Soil moisture and surface roughness retrieval from multiparametric SAR to support water resources management in Mediterranean areas
Ralf Ludwig(2), Monique Bernier(1), Claudio Paniconi(1), Philip Marzahn(2), Antonino Soddu(3), Massimo Melis(3), Karsten Krueger(4) and Rainer Duttmann(4)
(1) INRS-ETE, 490 de la Couronne, G1K 9A9, Québec, QC, Canada
(2) University of Munich, Luisenstrasse 37, 80333 Munich, Germany
(3) Agricultural Research Agency of Sardinia, viale Trieste 111, 09123 Cagliari, Italy
(4) University of Kiel, Ludewig-Meyn-Str. 14, 24098 Kiel, Germany
Mediterranean countries are at high risk for an even pronounced susceptibility to water stress and drought, which is expected to have severe direct impact on agricultural productivity. The presented project is aiming to conjointly employ field monitoring, spaceborne SAR and hydrologic modelling to support adaptive water resources management and best agricultural practice. These efforts tie in with ongoing research on data assimilation, as periodic observations of surface soil moisture can be used to update the land surface boundary conditions that drive surface and subsurface partitioning of water and energy fluxes in a hydrological model.
The study is conducted in the Campidano plain, the agricultural heartland of Sardinia (Italy). The Azienda St. Michele is operated by the regional agricultural research agency AGRIS and disposes of an extensive data base of continuous field data and satellite imagery. The scientific objectives of this international project initiative are separated into four tasks:
a) development of an improved soil moisture and roughness inversion algorithm from polarimetric and dual-polarized PALSAR-data for annual crops and grassland.
b) adaptation of an available distributed and physically based hydrologic model for an assimilation of spatial soil moisture quantities derived from a)
c) evaluation of model results prior and after data assimilation and assessment of uncertainties related to the retrieval algorithm and model concept
d) implementation of the adjusted model into an Integrated Watershed Management strategy for the Campidano plain under climate and land use change impacts.
A series of PALSAR and ASAR image acquisitions from 2007 and 2008 are available for the test area. These were accompanied by intense field campaigns for soil physical and vegetation parameters. Data and findings from these campaigns (3 bare fields, 3 crop fields) are used to develop and validate an empirical model for the inversion of surface soil moisture and roughness from ASAR images and its adaptation to PALSAR data.
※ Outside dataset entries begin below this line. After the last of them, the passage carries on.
(** What the abstract table holds after the four packets. *)
Example talk_books :
  size (ft_convs (book_all talk empty_table)) = 2%nat /\ size (ft_peers (book_all talk empty_table)) = 3%nat /\
  ft_peers (book_all talk empty_table) !! ip_of 10 0 0 1 = Some (mk_peer 2 284 1 1) /\ ft_ended (book_all talk empty_table) = false.
Proof. vm_compute. done. Qed.

Lemma capture_refines_flow_table_witness : exists s idx st, shm_data_init true env_ok mem0 = Val (Some s) /\
  handle talk (start_books s) = Val st /\ agrees 5 (used_after_all talk ∅) idx (book_all talk empty_table) (cp_shm st).
Proof.
  destruct (init_ready true) as (s & Hs & _).
  destruct (capture_refines_flow_table true env_ok mem0 s 5 talk Hs ltac:(discriminate) talk_bookable) as (idx & st & H1 & H2).
  exists s, idx, st. exact (conj Hs (conj H1 H2)).
Defined.

Lemma streams_add_up_witness : exists s st, shm_data_init true env_ok mem0 = Val (Some s) /\
  handle talk (start_books s) = Val st /\ live_sum si_packets (cp_shm st) = 4.
Proof.
  destruct (init_ready true) as (s & Hs & _).
  destruct (streams_add_up true env_ok mem0 s 5 talk Hs ltac:(discriminate) talk_bookable) as (st & H1 & H2).
  exists s, st. split; [exact Hs |]. split; [exact H1 |]. rewrite (proj1 (ba_streams _ _ H2)). vm_compute. reflexivity.
Defined.

Lemma colliding_packet_misfiled_witness : exists s st st' ss e e', shm_data_init true env_ok mem0 = Val (Some s) /\
  handle talk (start_books s) = Val st /\ handle [stranger] st = Val st' /\
  stream_at (cp_shm st) ss e /\ stream_at (cp_shm st') ss e' /\ si_packets e' = si_packets e + 1 /\
  si_lport e' = 4000 /\ sk_lport (sk_v4 (pk_key stranger)) = 10665.
Proof.
  destruct (init_ready true) as (s & Hs & _).
  assert (exists c, ft_convs (book_all talk empty_table) !! slot (pk_key stranger) = Some c /\ cv_key c = syn_key) as (c & Hc & Hkey)
    by (eexists; split; [vm_compute; reflexivity | vm_compute; reflexivity]).
  destruct (colliding_packet_misfiled true env_ok mem0 s 5 talk stranger c Hs ltac:(discriminate) stranger_bookable)
    as (st & st' & ss & e & e' & H1 & H2 & H3 & H4 & H5 & H6 & _).
  - exact stranger_heard.
  - exact Hc.
  - exists s, st, st', ss, e, e'. do 6 (split; [assumption |]). rewrite H6, Hkey. split; vm_compute; reflexivity.
Defined.
End FlowRunTest.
In a first qualitative assessment, Level 1.1 polarimetry mode PALSAR data was used for further image analysis. Results of an entropy/anisotropy/alpha decomposition as well as the Freeman-Durden decomposition are shown to highlight the great potential of PALSAR data compared to ASAR imagery to distinguish between bare soils and vegetated fields as well as between different crops based on various examined classification methods (scattering mechanisms, knowledge based and statistically driven).